# Aim of the exercise:
Your answer should be the exact lines of the data below from the one containing "destruct i as [|i]; cbn [cuts]." through the one containing "rewrite He, length_cuts."; please include nothing else.
··· Task inputs
Lemma assembles_noise ev : neutral ev -> assembles (Noise ev).
Proof.
  intros (Hf & Hvn & Hv & Hc & He & Hr & Hd) a vars cs stk gs ge saw Ha Hcalm Hnoted _.
  exists vars. split; [done|]. cbn [emit fst foldm flat has_import].
  rewrite app_nil_r, orb_false_r.
  rewrite (push_settle _ _ _ Ha) by (done || (destruct Hd as [?|[?|?]]; tauto)).
  unfold push. rewrite Hf, Hvn, Hv, Hc. destruct (EvEvent ev) as [[v|]|] eqn:Ee.
  - unfold pushEvent. rewrite closeRun_none. destruct (He v eq_refl) as [-> Hm].
    cbn [map_err]. destruct (parseRealmMarker v) as [m|]; [|done].
    rewrite bool_decide_eq_true_2; [done|]. by rewrite (Hm m eq_refl).
  - done.
  - rewrite Hr by done. destruct (EvPath ev), (EvStep ev); try done.
Qed.

Lemma length_slot_names label r vs : length (slot_names label r vs) = length vs.
Proof. apply length_imap. Qed.

(** From an open frame: the nested calls, then the result run. *)
Lemma frame_body a vars cs c f stk gs ge saw body rets :
  idx f = length cs -> olabel f <> [] ->
  closeRun a = Ok (st vars (cs ++ [c]) (f :: stk) None gs ge saw) ->
  (CKind c = CrossingExport /\ parseImportLabel (olabel f) = None) \/ markerBracketed c = true ->
  tuple_ok rets -> Forall assembles body -> (gs <= length cs)%nat ->
  exists a' vars',
    length vars' = (snd (thread emit (length vars) body) + length rets)%nat /\
    pushes a (fst (thread emit (length vars) body) ++
              emit_run (olabel f) RRet (snd (thread emit (length vars) body)) rets) = Ok a' /\
    closeRun a' =
      Ok (st vars' (cs ++ put_results rets c ::
                    fst (thread (flat (len stk + 1)) (S (length cs)) body))
            (f :: stk) None gs ge (saw || existsb has_import body)).
Proof.
  intros Hi Hl Ha Hc Hr Hbody Hgs.
  assert (calm (cs ++ [c]) (f :: stk)) as Hcalm.
  { exists c. rewrite Hi. split; [by apply list_lookup_middle|]. destruct Hc as [[? _]|]; eauto. }
  destruct (assembles_list body Hbody a vars (cs ++ [c]) (f :: stk) gs ge saw Ha Hcalm)
    as (a1 & vars1 & Hl1 & Hp1 & Hc1 & _); [done|rewrite length_app; lia|].
  rewrite groups_after_inner, length_app, <-app_assoc in Hc1. cbn [fst snd app length] in Hc1.
  rewrite Nat.add_1_r in Hc1.
  replace (len (f :: stk)) with (len stk + 1) in Hc1 by (rewrite len_cons; lia).
  set (inner := fst (thread (flat (len stk + 1)) (S (length cs)) body)) in *.
  destruct (push_run _ _ _ _ _ _ _ (olabel f) RRet rets Hc1) as (a2 & Hp2 & Hc2); [done..|].
  exists a2, (vars1 ++ slot_names (olabel f) RRet rets).
  split; [by rewrite length_app, length_slot_names, Hl1|].
  split; [by rewrite foldm_app, Hp1, <-Hl1|].
  rewrite (settle_rets _ _ _ _ _ _ f c) in Hc2; try done.
  - rewrite Hc2, Hi, alter_middle. done.
  - rewrite cons_middle, app_assoc. by apply calm_app.
  - rewrite Hi. by apply list_lookup_middle.
  - destruct Hc as [[_ ?]|]; eauto.
Qed.

Lemma assembles_export fid name args rets body :
  node_ok fns (NExport fid name args rets body) -> Forall assembles body ->
  assembles (NExport fid name args rets body).
Proof.
  intros ((fn & Hfn & <-) & Hne & Hpl & Hargs & Hrets & _) Hbody
    a vars cs stk gs ge saw Ha Hcalm Hnoted Hgs.
  set (c0 := export_crossing (length cs) (len stk) (FName fn)).
  set (f := {| idx := length cs; olabel := FName fn |}).
  destruct (push_run (st vars (cs ++ [c0]) (f :: stk) None gs ge saw) vars (cs ++ [c0]) (f :: stk)
    gs ge saw (FName fn) RArg args) as (a2 & Hp2 & Hc2); [done..|].
  rewrite (settle_export_args _ (cs ++ [c0]) stk gs ge saw f c0) in Hc2
    by (done || by apply list_lookup_middle).
  change (idx f) with (length cs) in Hc2. rewrite alter_last in Hc2. set (c1 := put_args args c0) in *.
  assert (CKind c1 = CrossingExport) as Hk1 by (unfold c1, put_args; by destruct args).
  destruct (frame_body a2 _ cs c1 f stk gs ge saw body rets eq_refl Hne Hc2) as
    (a3 & vars3 & Hl3 & Hp3 & Hc3); [by left|done..|].
  exists vars3. cbn [emit flat has_import].
  rewrite length_app, length_slot_names in Hl3, Hp3.
  destruct (thread emit (length vars + length args) body) as [inner k2] eqn:Et.
  destruct (thread (flat (len stk + 1)) (S (length cs)) body) as [fl s2] eqn:Ef.
  cbn [fst snd] in *. split; [done|].
  cbn [foldm]. rewrite (call_export a vars cs stk gs ge saw fid fn Ha Hfn). fold c0 f.
  change (olabel f) with (FName fn) in Hp3.
  rewrite foldm_app, Hp2, app_assoc, foldm_app, Hp3. cbn [foldm].
  set (c2 := put_results rets c1) in *.
  assert (CKind c2 = CrossingExport) as Hk2 by (unfold c2, put_results; by destruct rets).
  rewrite (return_export a3 vars3 _ stk gs ge _ f c2 Hc3) by (done || by apply list_lookup_middle).
  do 4 f_equal. unfold c2, put_results, c1, put_args, set_results, set_args.
  destruct rets, args; done.
Qed.

Lemma assembles_import index args rets body :
  node_ok fns (NImport index args rets body) -> Forall assembles body ->
  assembles (NImport index args rets body).
Proof.
  intros (Hix & Hargs & Hrets & _) Hbody a vars cs stk gs ge saw Ha Hcalm Hnoted Hgs.
  assert (importLabel index <> []) as Hne by done.
  set (f := {| idx := length cs; olabel := importLabel index |}).
  destruct (push_run a vars cs stk gs ge saw (importLabel index) RArg args Ha Hnoted Hne Hargs)
    as (a2 & Hp2 & Hc2).
  pose proof (enter_import _ _ _ _ _ _ _ _ _ Hc2 Hcalm Hix) as Hen.
  set (c1 := import_crossing (length cs) (len stk) index args) in *. fold f in Hen.
  destruct (frame_body _ (vars ++ slot_names (importLabel index) RArg args) cs c1 f stk gs ge true body rets eq_refl Hne (closeRun_none _ _ _ _ _ _))
    as (a3 & vars3 & Hl3 & Hp3 & Hc3); [by right|done..|].
  exists vars3. cbn [emit flat has_import]. rewrite orb_true_r.
  rewrite length_app, length_slot_names in Hl3, Hp3.
  destruct (thread emit (length vars + length args) body) as [inner k2] eqn:Et.
  destruct (thread (flat (len stk + 1)) (S (length cs)) body) as [fl s2] eqn:Ef.
  cbn [fst snd] in *. split; [done|].
  rewrite foldm_app, Hp2. cbn [foldm]. rewrite Hen, app_assoc, foldm_app.
  change (olabel f) with (importLabel index) in Hp3. rewrite Hp3. cbn [foldm orb] in *.
  set (c2 := put_results rets c1) in *.
  rewrite (leave_import a3 vars3 _ stk gs ge index f c2 Hc3); try done.
  - do 4 f_equal. unfold c2, put_results, c1, set_results, import_crossing. by destruct rets.
  - by apply list_lookup_middle.
  - unfold c2, put_results. by destruct rets.
  - unfold c2, put_results. by destruct rets.
  - unfold c2, put_results. by destruct rets.
Qed.

Lemma assembles_all n : node_ok fns n -> assembles n.
Proof.
  induction n as [ev|fid name args rets body IH|index args rets body IH] using node_induction;
    intros Hok; [by apply assembles_noise|..].
  - apply assembles_export; [done|]. destruct Hok as (_ & _ & _ & _ & _ & Hb).
    rewrite nodes_ok in Hb. eapply Forall_impl; [apply Forall_and; split; [exact IH|exact Hb]|].
    intros n [Hn Ho]. by apply Hn.
  - apply assembles_import; [done|]. destruct Hok as (_ & _ & _ & Hb).
    rewrite nodes_ok in Hb. eapply Forall_impl; [apply Forall_and; split; [exact IH|exact Hb]|].
    intros n [Hn Ho]. by apply Hn.
Qed.

End assemble.

(** ** Groups as cuts of the crossing list *)
Fixpoint cuts (base : nat) (gs : list (list Crossing)) : list nat :=
  match gs with
  | [] => []
  | g :: gs => (base + length g)%nat :: cuts (base + length g) gs
  end.

Lemma length_cuts base gs : length (cuts base gs) = length gs.
Proof. revert base. induction gs as [|g gs IH]; intros base; cbn; [done|]. by rewrite IH. Qed.

Lemma lookup_cuts base gs i :
  (i < length gs)%nat -> cuts base gs !! i = Some (base + length (concat (take (S i) gs)))%nat.
Proof.
  revert base i. induction gs as [|g gs IH]; intros base i Hi; cbn in Hi; [lia|].
  destruct i as [|i]; cbn [cuts].
  - cbn. rewrite take_0. cbn. by rewrite app_nil_r.
  - cbn [lookup list_lookup]. rewrite IH by lia. cbn [take concat]. rewrite length_app. f_equal.
    cbn [take concat]. lia.
Qed.

Lemma groups_cuts a gs :
  crossings a = concat gs -> groupEnds a = cuts 0 gs -> group a <$> seq 0 (groups a) = gs.
Proof.
  intros Hc He. apply list_eq. intros i. rewrite list_lookup_fmap. unfold groups.
  rewrite He, length_cuts. destruct (decide (i < length gs)%nat) as [Hi|Hi].
  2: { rewrite (lookup_ge_None_2 (seq _ _)) by (rewrite length_seq; lia).
       by rewrite (lookup_ge_None_2 gs) by lia. }
  rewrite lookup_seq_lt by done. destruct (lookup_lt_is_Some_2 gs i Hi) as [g Hg].
  rewrite Hg. cbn. f_equal. unfold group. rewrite He, Hc.
  rewrite lookup_cuts by done. cbn [default].
  replace (match i with O => O | S j => default O (cuts 0 gs !! j) end) with (length (concat (take i gs))).
  2: { destruct i as [|j]; [by rewrite take_0|]. by rewrite lookup_cuts by lia. }
  rewrite (take_S_r gs i g Hg), concat_app, length_app. cbn [concat]. rewrite app_nil_r.
  assert (concat gs = concat (take i gs) ++ g ++ concat (drop (S i) gs)) as ->.
  { rewrite <-(take_drop_middle gs i g Hg) at 1. by rewrite concat_app. }
  apply sub_exact'; unfold id; lia.
Qed.

Lemma flat_call d s n : is_call n = true -> fst (flat d s n) <> [].
Proof. destruct n; cbn; [done|..]; by destruct (thread _ _ _). Qed.

Lemma groups_after_top fns hs cs ge ns :
  snd (groups_after fns hs [] cs (length cs) ge ns) = ge ++ cuts (length cs) (call_groups (length cs) ns).
Proof.
  revert cs ge. induction ns as [|n ns IH]; intros cs ge; cbn [groups_after call_groups].
  { cbn. by rewrite app_nil_r. }
  change (len (@nil openCrossing)) with 0.
  pose proof (flat_length 0 (length cs) n) as Hl. pose proof (flat_call 0 (length cs) n) as Hne.
  destruct (flat 0 (length cs) n) as [c s1] eqn:Ef. cbn [fst snd] in *.
  unfold noteGroupBoundary. cbn [stack pending st crossings groupStart].
  rewrite length_app. destruct (is_call n) eqn:Ec.
  - specialize (Hne eq_refl).
    destruct (Nat.leb_spec (length cs + length c) (length cs)) as [H|H].
    { destruct c; [done|]. cbn in H. lia. }
    cbn [with_groups groupStart groupEnds st]. rewrite <-length_app, IH.
    subst s1. rewrite length_app. cbn [cuts]. by rewrite <-app_assoc.
  - assert (c = []) as -> by (destruct n; [cbn in Ef; by simplify_eq|done..]).
    cbn [length] in *. rewrite !Nat.add_0_r in *. rewrite Nat.leb_refl. cbn [groupStart groupEnds st].
    subst s1. rewrite app_nil_r. apply IH.
Qed.

Lemma call_groups_concat s ns : concat (call_groups s ns) = fst (thread (flat 0) s ns).
Proof.
  revert s. induction ns as [|n ns IH]; intros s; cbn [call_groups thread]; [done|].
  destruct (flat 0 s n) as [c s1] eqn:Ef. rewrite (surjective_pairing (thread (flat 0) s1 ns)).
  cbn [fst]. rewrite <-IH. destruct (is_call n) eqn:Ec; [done|].
  assert (c = []) as -> by (destruct n; [cbn in Ef; by simplify_eq|done..]). done.
Qed.

Lemma push_functions ParseFloat pre fns :
  foldm (push ParseFloat) (st pre None [] [] [] None 0 [] false) (ev_function <$> fns) =
  Ok (st (pre ++ fns) None [] [] [] None 0 [] false).
Proof.
  revert pre. induction fns as [|f fns IH]; intros pre; cbn [fmap list_fmap foldm].
  { by rewrite app_nil_r. }
  change (push ParseFloat (st pre None [] [] [] None 0 [] false) (ev_function f)) with
    (Ok (E := asm_err) (st (pre ++ [f]) None [] [] [] None 0 [] false)). cbv iota.
  rewrite IH. by rewrite <-app_assoc.
Qed.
······
# Your solution:
  destruct i as [|i]; cbn [cuts].
  - cbn. rewrite take_0. cbn. by rewrite app_nil_r.
  - cbn [lookup list_lookup]. rewrite IH by lia. cbn [take concat]. rewrite length_app. f_equal.
    cbn [take concat]. lia.
Qed.

Lemma groups_cuts a gs :
  crossings a = concat gs -> groupEnds a = cuts 0 gs -> group a <$> seq 0 (groups a) = gs.
Proof.
  intros Hc He. apply list_eq. intros i. rewrite list_lookup_fmap. unfold groups.
  rewrite He, length_cuts. destruct (decide (i < length gs)%nat) as [Hi|Hi].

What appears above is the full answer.